Chart reviews of patients aged 60years and older with focal-onset epilepsy treated with ZNS in two tertiary epilepsy centers were analyzed retrospectively.
Eighty-five patients (41 males, 44 females) aged over 60years (range: 60–81) with focal-onset epilepsy treated with ZNS were identified; 55.3% of the patients (n=47) were on monotherapy. The median and average doses of ZNS doses were 200mg/day (range: 100–400) and 212.9±84.2mg/day, respectively. With ZNS treatment, 67.1% of the patients (n=57) were seizure-free for a median of 28months (range: 10–56) whereas 20% (n=17) of the patients had seizures that were unresponsive to ZNS treatment.
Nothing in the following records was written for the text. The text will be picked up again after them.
(** * The claims *)

(** C1.  After a run of [generate_all_icons] that went through, the saves it
    made are exactly the eight [icons/icon-NxN.png] in ascending order of
    size, each in PNG, followed by [favicon.ico] in ICO: nine saves and no
    other.  Each file holds the encoding of what [create_icon] returns for
    its size, the favicon that of [create_icon(32)]; apart from the [icons]
    directory no other path of the tree has changed. *)
Theorem generate_all_icons_writes env w w' :
  generate_all_icons env w = (w', Ok tt) ->
  exists cs,
    calls w' = calls w ++ cs /\
    saves cs = [("icons/icon-72x72.png", "PNG"); ("icons/icon-96x96.png", "PNG");
                ("icons/icon-128x128.png", "PNG"); ("icons/icon-144x144.png", "PNG");
                ("icons/icon-152x152.png", "PNG"); ("icons/icon-192x192.png", "PNG");
                ("icons/icon-384x384.png", "PNG"); ("icons/icon-512x512.png", "PNG");
                ("favicon.ico", "ICO")] /\
    renders cs = [72; 96; 128; 144; 152; 192; 384; 512; 32] /\
    (forall size, size ∈ ICON_SIZES ->
       exists img, (forall w0, snd (create_icon env size w0) = Ok img) /\
                   fs w' !! icon_filename size = Some (File (encode env "PNG" img))) /\
    (exists fav, (forall w0, snd (create_icon env 32 w0) = Ok fav) /\
                 fs w' !! "favicon.ico" = Some (File (encode env "ICO" fav))) /\
    (forall p, p ∉ map fst (saves cs) -> p ≠ "icons" -> fs w' !! p = fs w !! p) /\
    (fs w' !! "icons" = Some Dir \/ fs w' !! "icons" = fs w !! "icons").
Proof.
  intros H. apply generate_ok_inv in H as (w0 & Hdir & Hall & Hfav & ->).
  apply ensure_dir_ok_inv in Hdir as (cs0 & Hc0 & Hs0 & Hr0 & _ & Hfs0 & Hd0 & _).
  exists (cs0 ++ icons_calls env ICON_SIZES ++ icon_calls env 32
            ++ [c_save (icon env 32) "favicon.ico" "ICO"]).
  assert (Hsaves : saves (cs0 ++ icons_calls env ICON_SIZES ++ icon_calls env 32
                            ++ [c_save (icon env 32) "favicon.ico" "ICO"])
                   = map png_of ICON_SIZES ++ [("favicon.ico", "ICO")]).
  { rewrite !saves_app, Hs0, icons_calls_saves, icon_calls_saves. reflexivity. }
  split; [|split; [|split; [|split; [|split; [|split]]]]].
  - rewrite after_batch_calls, Hc0, <- !app_assoc. reflexivity.
  - rewrite Hsaves. vm_compute. reflexivity.
  - rewrite !renders_app, Hr0, icons_calls_renders, icon_calls_renders. reflexivity.
  - intros size Hsize. exists (icon env size).
    pose proof (proj1 (Forall_forall _ _) Hall size Hsize) as (Hs & Hd & _).
    split; [apply create_icon_result; assumption|].
    rewrite after_batch_fs, lookup_insert_ne.
    + apply write_icons_in; [exact icon_names_distinct | exact Hsize].
    + intros E. apply favicon_not_icon. rewrite E. apply list_elem_of_fmap. eauto.
  - exists (icon env 32). destruct Hfav as (Hs & Hd & _).
    split; [apply create_icon_result; assumption|].
    rewrite after_batch_fs. apply lookup_insert_eq.
  - intros p Hp Hicons. rewrite Hsaves in Hp.
    rewrite map_app, map_map in Hp. cbn [map png_of fst] in Hp.
    apply not_elem_of_app in Hp as [Hp1 Hp2].
    rewrite after_batch_fs, lookup_insert_ne by (intros <-; apply Hp2; constructor).
    rewrite write_icons_other by exact Hp1. apply Hfs0. exact Hicons.
  - rewrite after_batch_fs, lookup_insert_ne by discriminate.
    rewrite write_icons_other by exact icons_dir_not_icon.
    destruct Hd0 as [Hd | [_ ->]]; [left; exact Hd | right; reflexivity].
Qed.

Lemma generate_all_icons_writes_witness :
  exists cs,
    calls (fst (generate_all_icons env_fine clean)) = calls clean ++ cs /\
    length (saves cs) = 9%nat /\
    fs (fst (generate_all_icons env_fine clean)) !! "icons" = Some Dir.
Proof.
  destruct (generate_all_icons_writes env_fine clean (fst (generate_all_icons env_fine clean)))
    as (cs & Hc & Hs & _ & _ & _ & _ & _).
  - vm_compute. reflexivity.
  - exists cs. split; [exact Hc|]. split; [rewrite Hs; reflexivity|].
    vm_compute. reflexivity.
Defined.

Lemma floor_0_4_eq size : floor_0_4 size = 2 * size / 5.
Proof.
  unfold floor_0_4, Qround.Qfloor, QArith_base.Qmult, QArith_base.inject_Z.
  cbn [QArith_base.Qnum QArith_base.Qden].
  change (Z.pos (1 * 10)) with (5 * 2).
  replace (size * 4) with (2 * size * 2) by lia.
  apply Z.div_mul_cancel_r; lia.
Qed.

Lemma create_icon_inv env size w w' img :
  create_icon env size w = (w', Ok img) ->
  0 <= size < 2 ^ 31 /\ can_draw env size /\
  w' = add_calls (icon_calls env size) w /\ img = icon env size.
Proof.
  intros H.
  destruct (create_icon_cases env size w) as [(Hs & Hd & Hrun) | (e & cs & Hrun & _)];
    rewrite Hrun in H; [|discriminate].
  injection H as <- <-. auto.
Qed.


Lemma create_icon_total env size w :
  0 <= size < 2 ^ 31 -> drawing_works env ->
  exists w' img, create_icon env size w = (w', Ok img).
Proof.
  intros Hs Hd. eexists _, _. apply create_icon_ok; [exact Hs|].
  apply drawing_works_can_draw. exact Hd.
Qed.

Lemma font_tries_points env points f p :
  c_truetype f p ∈ font_tries env points -> p = points.
Proof.
  unfold font_tries.
  destruct (raises env (c_truetype "arial.ttf" points));
    [destruct (raises env (c_truetype "/System/Library/Fonts/Arial.ttf" points))|];
    intros H; repeat (apply elem_of_cons in H as [H | H]; [congruence|]);
    apply elem_of_nil in H as [].
Qed.

Lemma font_tries_first env points :
  exists rest, font_tries env points = c_truetype "arial.ttf" points :: rest.
Proof.
  unfold font_tries.
  destruct (raises env (c_truetype "arial.ttf" points));
    [destruct (raises env (c_truetype "/System/Library/Fonts/Arial.ttf" points))|];
    eauto.
Qed.

(** C2.  For every size above zero, what [create_icon] returns is an RGB
    image of exactly size by size pixels filled with [#0077b5], and the point
    size it asks the fonts for is the floor of size times 0.4: the binary64
    product truncated by [int] is that floor.  Within Pillow's range of
    dimensions and with its drawing calls going through, it does return. *)
Theorem create_icon_canvas env size w :
  0 < size ->
  (forall w' img,
     create_icon env size w = (w', Ok img) ->
     im_mode img = "RGB" /\ im_width img = size /\ im_height img = size /\
     im_color img = "#0077b5" /\
     font_size size = Ok (floor_0_4 size) /\
     (exists x, PyFloat.int_times_0_4 size = Ok x /\
                PyFloat.floor x = Ok (floor_0_4 size)) /\
     exists cs,
       calls w' = calls w ++ cs /\
       head cs = Some (c_new "RGB" (size, size) "#0077b5") /\
       c_truetype "arial.ttf" (floor_0_4 size) ∈ cs /\
       forall f p, c_truetype f p ∈ cs -> p = floor_0_4 size)
  /\
  (size < 2 ^ 31 -> drawing_works env ->
   exists w' img, create_icon env size w = (w', Ok img)).
Proof.
  intros Hpos. split.
  - intros w' img H. apply create_icon_inv in H as (Hs & _ & -> & ->).
    rewrite floor_0_4_eq.
    split; [reflexivity|]. split; [reflexivity|]. split; [reflexivity|].
    assert (Hfs : font_size size = Ok (2 * size / 5)) by (apply font_size_exact; lia).
    split; [reflexivity|]. split; [exact Hfs|]. split.
    { unfold font_size in Hfs.
      destruct (PyFloat.int_times_0_4 size) as [x|e] eqn:Ex; [|discriminate].
      exists x. split; [reflexivity|].
      rewrite <- (to_int_floor size x) by (lia || exact Ex). exact Hfs. }
    exists (icon_calls env size). split; [reflexivity|]. split; [reflexivity|].
    unfold icon_calls. cbn zeta.
    destruct (font_tries_first env (2 * size / 5)) as [rest Hrest].
    split.
    + rewrite Hrest. do 2 right. left.
    + intros f p Hin.
      apply elem_of_app in Hin as [Hin | Hin].
      * repeat (apply elem_of_cons in Hin as [Hin | Hin]; [discriminate|]).
        apply elem_of_nil in Hin as [].
      * apply elem_of_app in Hin as [Hin | Hin].
        -- eapply font_tries_points. exact Hin.
        -- repeat (apply elem_of_cons in Hin as [Hin | Hin]; [discriminate|]).
           apply elem_of_nil in Hin as [].
  - intros Hs Hd. apply create_icon_total; [lia | exact Hd].
Qed.

Lemma create_icon_canvas_witness :
  exists img, snd (create_icon env_fine 72 clean) = Ok img /\
              im_width img = 72 /\ font_size 72 = Ok 28.
Proof.
  destruct (create_icon_canvas env_fine 72 clean) as [Hprops Htotal]; [lia|].
  destruct Htotal as (w' & img & Hrun); [lia | intros c _; reflexivity |].
  destruct (Hprops w' img Hrun) as (_ & Hw & _ & _ & Hfs & _ & _).
  exists img. rewrite Hrun. split; [reflexivity|]. split; [exact Hw | exact Hfs].
Defined.

(** C3.  For every size above zero, the border is what [create_icon] draws
    last, after the glyph: a rectangle outline in [#005582] from (0, 0) to
    (size-1, size-1), of thickness max(1, size // 64), which is 8 for size
    512 and 1 for size 72. *)
Theorem create_icon_border env size w :
  0 < size ->
  (forall w' img,
     create_icon env size w = (w', Ok img) ->
     (exists xy font,
        im_drawn img = [Text xy glyph "white" font;
                        Rectangle (0, 0, size - 1, size - 1) "#005582"
                          (Z.max 1 (size / 64))]) /\
     (exists cs under xy font,
        calls w' = calls w ++ cs
                     ++ [c_text (blank size) xy glyph "white" font;
                         c_rectangle under (0, 0, size - 1, size - 1) "#005582"
                           (Z.max 1 (size / 64))]))
  /\
  (size < 2 ^ 31 -> drawing_works env ->
   exists w' img, create_icon env size w = (w', Ok img))
  /\
  border_width 512 = 8 /\ border_width 72 = 1.
Proof.
  intros Hpos. split; [|split; [|split; reflexivity]].
  - intros w' img H. apply create_icon_inv in H as (_ & _ & -> & ->). split.
    + eexists _, _. reflexivity.
    + unfold icon_calls. cbn zeta.
      eexists (_ :: _ :: font_tries env _ ++ [_]), _, _, _.
      cbn [add_calls calls]. f_equal. cbn [app]. do 2 f_equal.
      rewrite <- app_assoc. reflexivity.
  - intros Hs Hd. apply create_icon_total; [lia | exact Hd].
Qed.

Lemma create_icon_border_witness :
  exists img, snd (create_icon env_fine 512 clean) = Ok img /\
              last (im_drawn img) = Some (Rectangle (0, 0, 511, 511) "#005582" 8).
Proof.
  destruct (create_icon_border env_fine 512 clean) as (Hprops & Htotal & _); [lia|].
  destruct Htotal as (w' & img & Hrun); [lia | intros c _; reflexivity |].
  destruct (Hprops w' img Hrun) as ((xy & font & Hdrawn) & _).
  exists img. rewrite Hrun. split; [reflexivity|]. rewrite Hdrawn. reflexivity.
Defined.

(** C4.  For every size above zero, [create_icon] measures the glyph with the
    font the tiers chose and then draws it in white at
    x = (size - width) // 2, y = (size - height) // 2 - top, where width
    and height are those of the measured box and top is its upper edge. *)
Theorem create_icon_glyph env size w :
  0 < size ->
  (forall w' img,
     create_icon env size w = (w', Ok img) ->
     exists font left top right bottom cs1 cs2,
       (forall w0, snd (select_font env (floor_0_4 size) w0) = Ok font) /\
       bbox_of env (0, 0) glyph font = (left, top, right, bottom) /\
       let text_width := right - left in
       let text_height := bottom - top in
       let x := (size - text_width) / 2 in
       let y := (size - text_height) / 2 - top in
       calls w' = calls w ++ cs1
                    ++ [c_textbbox (blank size) (0, 0) glyph font;
                        c_text (blank size) (x, y) glyph "white" font] ++ cs2 /\
       head (im_drawn img) = Some (Text (x, y) glyph "white" font))
  /\
  (size < 2 ^ 31 -> drawing_works env ->
   exists w' img, create_icon env size w = (w', Ok img)).
Proof.
  intros Hpos. split.
  - intros w' img H. apply create_icon_inv in H as (_ & _ & -> & ->).
    rewrite floor_0_4_eq.
    set (font := font_tier env (2 * size / 5)).
    destruct (bbox_of env (0, 0) glyph font) as [[[left top] right] bottom] eqn:Eb.
    exists font, left, top, right, bottom.
    eexists (_ :: _ :: font_tries env _), [_].
    split; [intros w0; rewrite select_font_run; reflexivity|].
    split; [exact Eb|]. cbn zeta. split.
    + unfold icon_calls. cbn zeta. fold font. rewrite Eb.
      cbn [add_calls calls glyph_xy]. f_equal.
    + unfold icon. cbn zeta. fold font. rewrite Eb. reflexivity.
  - intros Hs Hd. apply create_icon_total; [lia | exact Hd].
Qed.

Lemma create_icon_glyph_witness :
  exists img, snd (create_icon env_fine 96 clean) = Ok img /\
              head (im_drawn img)
                = Some (Text (29, 25) glyph "white" (FreeTypeFont "arial.ttf" 38)).
Proof.
  destruct (create_icon_glyph env_fine 96 clean) as (Hprops & Htotal); [lia|].
  destruct Htotal as (w' & img & Hrun); [lia | intros c _; reflexivity |].
  destruct (Hprops w' img Hrun)
    as (font & left & top & right & bottom & cs1 & cs2 & Hfont & Hbox & _ & Hhead).
  exists img. rewrite Hrun. split; [reflexivity|].
  specialize (Hfont clean). vm_compute in Hfont. injection Hfont as <-.
  vm_compute in Hbox. injection Hbox as <- <- <- <-. exact Hhead.
Defined.

(** C5, as the script has it.  Without Pillow the import on line 8 raises
    before the guarded call of lines 77-88 is reached: the exception is not
    caught, nothing is printed and nothing is written.  The hint of lines
    81-82 is printed only for an [ImportError] that comes out of
    [generate_all_icons] itself. *)
Theorem script_without_pillow :
  script env_no_pillow clean
    = ({| fs := ∅; stdout := []; calls := [c_import "os"; c_import "PIL"] |},
       Raise (Exn ModuleNotFoundError "No module named 'PIL'"))
  /\
  (forall env w wf e,
     generate_all_icons env w = (wf, Raise e) -> is_ImportError e = true ->
     main env w = (add_out install_hint wf, Ok tt)).
Proof.
  split; [vm_compute; reflexivity|].
  intros env w wf e Hrun He. unfold main, try_except. rewrite Hrun, He.
  unfold bind. rewrite !print_run, !add_out_add_out. reflexivity.
Qed.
Best seizure control was achieved in patients with poststroke epilepsy; seizure freedom was 80% in this subgroup.
Overall retention rate was found to be 83.5%. There was no significant relation between receiving poly- or monotherapy and discontinuation of ZNS (p=0.18).
Thirty-two of the patients (37.6%) lost weight. Median weight loss was 8kg (range: 2–16). There was no significant correlation between weight loss and the administered doses of ZNS (r=0.34; p=0.12).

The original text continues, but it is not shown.